(** Status 404 with the body [{"message": "not found"}], for every tool. *)
Lemma not_found_envelope (repr : value -> string) (g : Server.globals)
  (i : Server.invocation) :
  run (always (Httpx.Responded not_found)) (Server.call_tool repr g i)
  = [("status", VStr "error"); ("error", VStr "API Error 404: not found")].
Proof.
  rewrite (call_tool_settles repr g _ i _ (ends_as_always _ _)).
  reflexivity.
Qed.

(** C3, evaluated where it fails: on a response with status 502 whose body
    is an HTML page, every client method raises the decoding error of
    [response.json()], not a typed API error with the fallback message, and
    the tool envelope carries the decoder's text. *)
Theorem rejection_with_undecodable_body (repr : value -> string)
  (g : Server.globals) (i : Server.invocation) :
  run (always (Httpx.Responded bad_gateway_page)) (Server.client_call g i)
  = Err (Client.JSONDecodeError "Expecting value: line 1 column 1 (char 0)")
  /\ run (always (Httpx.Responded bad_gateway_page))
       (Server.call_tool repr g i)
     = [("status", VStr "error");
        ("error", VStr "Expecting value: line 1 column 1 (char 0)")].
Proof.
  split.
  - rewrite (client_call_settles g _ i _ (ends_as_always _ _)). reflexivity.
  - rewrite (call_tool_settles repr g _ i _ (ends_as_always _ _)).
    reflexivity.
Qed.

(** A JSON body that is not an object has no [get] either. *)
Example rejection_with_list_body :
  Client.settle (Httpx.Responded
    {| Httpx.status_code := 500;
       Httpx.content := "[1]";
       Httpx.json := Httpx.Decoded (VList [VInt 1]) |})
  = Err (Client.AttributeError "'list' object has no attribute 'get'").
Proof. reflexivity. Qed.

(** ** Transport failures *)

(** Every timeout class of httpx is also a [RequestError], so the order of
    the two [except] clauses decides how a timeout is reported. *)
Lemma timeout_is_request_error (c : Httpx.exc_class) :
  Httpx.issubclass c Httpx.TimeoutException = true ->
  Httpx.issubclass c Httpx.RequestError = true.
Proof. destruct c; vm_compute; congruence. Qed.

EXERCISE OBJECTIVE
Produce only the lines from the line containing "[response.json()], not a" through the line containing "- rewrite (client_call_settles", inclusive of both, exactly as they stand in the entries above.

ANSWER SECTION
    [response.json()], not a typed API error with the fallback message, and
    the tool envelope carries the decoder's text. *)
Theorem rejection_with_undecodable_body (repr : value -> string)
  (g : Server.globals) (i : Server.invocation) :
  run (always (Httpx.Responded bad_gateway_page)) (Server.client_call g i)
  = Err (Client.JSONDecodeError "Expecting value: line 1 column 1 (char 0)")
  /\ run (always (Httpx.Responded bad_gateway_page))
       (Server.call_tool repr g i)
     = [("status", VStr "error");
        ("error", VStr "Expecting value: line 1 column 1 (char 0)")].
Proof.
  split.
  - rewrite (client_call_settles g _ i _ (ends_as_always _ _)). reflexivity.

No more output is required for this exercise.